[[ Source material, beginning ]]

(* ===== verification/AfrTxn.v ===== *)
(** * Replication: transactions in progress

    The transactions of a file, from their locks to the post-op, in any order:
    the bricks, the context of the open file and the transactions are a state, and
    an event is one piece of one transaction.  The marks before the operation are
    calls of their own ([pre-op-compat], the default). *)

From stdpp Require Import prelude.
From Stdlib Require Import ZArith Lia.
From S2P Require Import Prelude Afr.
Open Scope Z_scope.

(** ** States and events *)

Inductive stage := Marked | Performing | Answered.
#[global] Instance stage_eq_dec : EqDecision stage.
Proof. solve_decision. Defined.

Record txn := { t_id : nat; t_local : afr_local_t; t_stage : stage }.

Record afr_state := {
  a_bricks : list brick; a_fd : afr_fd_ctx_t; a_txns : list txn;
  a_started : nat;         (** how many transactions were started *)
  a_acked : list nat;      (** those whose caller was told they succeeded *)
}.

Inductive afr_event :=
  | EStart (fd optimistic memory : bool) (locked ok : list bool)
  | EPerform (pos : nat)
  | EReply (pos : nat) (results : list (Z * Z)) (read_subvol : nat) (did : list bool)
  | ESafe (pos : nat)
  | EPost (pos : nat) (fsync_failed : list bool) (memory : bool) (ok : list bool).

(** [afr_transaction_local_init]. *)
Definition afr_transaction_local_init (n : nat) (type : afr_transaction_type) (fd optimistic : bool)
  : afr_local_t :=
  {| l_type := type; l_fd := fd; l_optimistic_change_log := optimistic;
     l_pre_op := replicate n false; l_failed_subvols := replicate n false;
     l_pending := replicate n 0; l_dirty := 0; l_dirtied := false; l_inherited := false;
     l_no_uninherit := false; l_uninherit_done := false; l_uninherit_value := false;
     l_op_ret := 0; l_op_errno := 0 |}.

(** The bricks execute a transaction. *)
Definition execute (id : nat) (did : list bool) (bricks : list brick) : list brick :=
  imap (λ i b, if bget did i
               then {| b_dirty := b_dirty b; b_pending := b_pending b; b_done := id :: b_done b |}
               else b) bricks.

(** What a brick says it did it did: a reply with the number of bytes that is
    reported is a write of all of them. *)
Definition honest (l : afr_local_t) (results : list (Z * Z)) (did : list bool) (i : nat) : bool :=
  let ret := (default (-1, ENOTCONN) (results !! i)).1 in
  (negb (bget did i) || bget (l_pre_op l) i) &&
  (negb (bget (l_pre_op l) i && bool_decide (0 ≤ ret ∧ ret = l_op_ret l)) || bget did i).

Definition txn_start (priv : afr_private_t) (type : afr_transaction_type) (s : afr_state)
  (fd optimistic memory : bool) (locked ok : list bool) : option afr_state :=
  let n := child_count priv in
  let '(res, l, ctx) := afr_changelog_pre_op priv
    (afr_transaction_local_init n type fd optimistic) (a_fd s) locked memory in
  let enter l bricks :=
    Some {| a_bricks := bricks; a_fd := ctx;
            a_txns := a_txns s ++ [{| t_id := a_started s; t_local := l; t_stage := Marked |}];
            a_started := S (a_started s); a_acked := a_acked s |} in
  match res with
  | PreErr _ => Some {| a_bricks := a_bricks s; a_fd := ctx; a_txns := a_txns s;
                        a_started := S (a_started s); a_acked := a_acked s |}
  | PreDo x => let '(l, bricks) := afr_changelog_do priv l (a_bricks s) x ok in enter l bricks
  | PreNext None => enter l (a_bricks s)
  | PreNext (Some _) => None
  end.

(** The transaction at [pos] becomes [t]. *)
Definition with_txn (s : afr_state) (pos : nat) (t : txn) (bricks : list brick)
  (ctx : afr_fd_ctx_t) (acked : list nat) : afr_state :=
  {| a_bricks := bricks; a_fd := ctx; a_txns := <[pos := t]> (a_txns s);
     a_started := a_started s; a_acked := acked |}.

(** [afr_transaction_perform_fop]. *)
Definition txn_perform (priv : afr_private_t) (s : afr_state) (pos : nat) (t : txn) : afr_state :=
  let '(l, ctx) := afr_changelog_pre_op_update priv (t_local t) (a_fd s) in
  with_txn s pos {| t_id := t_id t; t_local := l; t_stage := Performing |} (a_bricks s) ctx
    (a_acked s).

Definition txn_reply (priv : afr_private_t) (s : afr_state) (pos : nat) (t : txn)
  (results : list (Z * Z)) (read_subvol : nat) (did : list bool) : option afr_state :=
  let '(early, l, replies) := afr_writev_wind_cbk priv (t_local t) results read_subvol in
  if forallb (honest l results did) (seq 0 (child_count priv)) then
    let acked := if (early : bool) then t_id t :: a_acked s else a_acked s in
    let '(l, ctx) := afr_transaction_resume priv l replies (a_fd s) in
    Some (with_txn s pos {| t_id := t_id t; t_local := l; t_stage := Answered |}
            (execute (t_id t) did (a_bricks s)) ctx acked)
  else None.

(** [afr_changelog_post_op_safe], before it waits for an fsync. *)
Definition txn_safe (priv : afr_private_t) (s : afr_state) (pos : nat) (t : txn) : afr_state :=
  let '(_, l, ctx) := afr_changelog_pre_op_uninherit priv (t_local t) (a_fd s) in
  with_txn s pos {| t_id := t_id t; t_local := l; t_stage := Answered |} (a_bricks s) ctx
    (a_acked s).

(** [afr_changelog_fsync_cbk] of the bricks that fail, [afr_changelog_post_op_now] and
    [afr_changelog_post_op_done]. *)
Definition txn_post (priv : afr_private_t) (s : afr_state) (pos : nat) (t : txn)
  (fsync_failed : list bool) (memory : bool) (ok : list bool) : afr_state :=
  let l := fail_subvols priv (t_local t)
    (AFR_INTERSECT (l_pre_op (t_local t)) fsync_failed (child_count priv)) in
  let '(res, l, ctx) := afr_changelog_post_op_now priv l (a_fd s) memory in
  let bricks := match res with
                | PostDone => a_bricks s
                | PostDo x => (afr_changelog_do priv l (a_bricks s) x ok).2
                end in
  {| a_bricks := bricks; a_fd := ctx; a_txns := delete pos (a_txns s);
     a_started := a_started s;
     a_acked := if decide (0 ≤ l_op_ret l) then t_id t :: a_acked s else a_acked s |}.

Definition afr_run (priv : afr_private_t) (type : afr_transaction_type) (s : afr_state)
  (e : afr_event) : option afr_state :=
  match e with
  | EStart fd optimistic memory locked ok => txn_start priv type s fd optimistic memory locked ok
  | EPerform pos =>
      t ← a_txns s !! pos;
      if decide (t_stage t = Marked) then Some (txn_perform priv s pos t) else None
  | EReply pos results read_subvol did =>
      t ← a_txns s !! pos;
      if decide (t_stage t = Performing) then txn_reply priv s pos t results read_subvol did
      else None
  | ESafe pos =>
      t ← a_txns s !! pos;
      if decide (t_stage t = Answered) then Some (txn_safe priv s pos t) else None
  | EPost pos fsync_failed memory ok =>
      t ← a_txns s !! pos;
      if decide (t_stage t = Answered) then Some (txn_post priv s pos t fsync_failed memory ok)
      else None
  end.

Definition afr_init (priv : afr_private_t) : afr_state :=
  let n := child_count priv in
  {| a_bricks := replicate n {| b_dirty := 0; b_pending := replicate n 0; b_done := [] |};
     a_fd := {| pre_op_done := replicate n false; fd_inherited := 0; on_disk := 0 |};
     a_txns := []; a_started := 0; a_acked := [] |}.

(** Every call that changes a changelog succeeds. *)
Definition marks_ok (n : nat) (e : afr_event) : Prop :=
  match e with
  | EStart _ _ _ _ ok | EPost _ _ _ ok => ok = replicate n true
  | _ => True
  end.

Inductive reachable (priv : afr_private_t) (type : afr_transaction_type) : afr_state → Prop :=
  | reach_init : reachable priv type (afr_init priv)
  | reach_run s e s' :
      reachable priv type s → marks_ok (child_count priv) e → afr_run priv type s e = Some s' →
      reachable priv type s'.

[[ Source material, end ]]
[[ Source material, beginning ]]

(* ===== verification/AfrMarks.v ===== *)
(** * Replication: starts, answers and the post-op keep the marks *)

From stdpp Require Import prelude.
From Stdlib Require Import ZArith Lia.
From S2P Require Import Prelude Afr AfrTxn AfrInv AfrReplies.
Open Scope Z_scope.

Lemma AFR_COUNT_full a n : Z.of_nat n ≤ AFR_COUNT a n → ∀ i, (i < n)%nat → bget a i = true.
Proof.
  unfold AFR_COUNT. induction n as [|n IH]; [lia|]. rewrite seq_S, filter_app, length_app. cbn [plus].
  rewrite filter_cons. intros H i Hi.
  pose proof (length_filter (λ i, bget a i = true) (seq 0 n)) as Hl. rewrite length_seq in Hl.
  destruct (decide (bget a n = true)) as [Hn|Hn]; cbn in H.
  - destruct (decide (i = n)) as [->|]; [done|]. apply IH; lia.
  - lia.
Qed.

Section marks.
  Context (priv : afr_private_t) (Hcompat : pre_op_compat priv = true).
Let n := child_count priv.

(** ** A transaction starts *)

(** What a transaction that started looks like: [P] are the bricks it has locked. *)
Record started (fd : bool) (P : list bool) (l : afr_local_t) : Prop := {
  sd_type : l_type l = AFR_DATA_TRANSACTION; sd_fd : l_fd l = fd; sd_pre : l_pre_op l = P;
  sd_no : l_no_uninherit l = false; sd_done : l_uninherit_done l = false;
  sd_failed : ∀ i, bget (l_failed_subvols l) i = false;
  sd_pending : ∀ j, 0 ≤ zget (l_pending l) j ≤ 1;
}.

[[ Source material, end ]]

Problem description: From the data, pick out every line that includes "match".

Result of the task:
  match res with
  let bricks := match res with
  match e with
  match e with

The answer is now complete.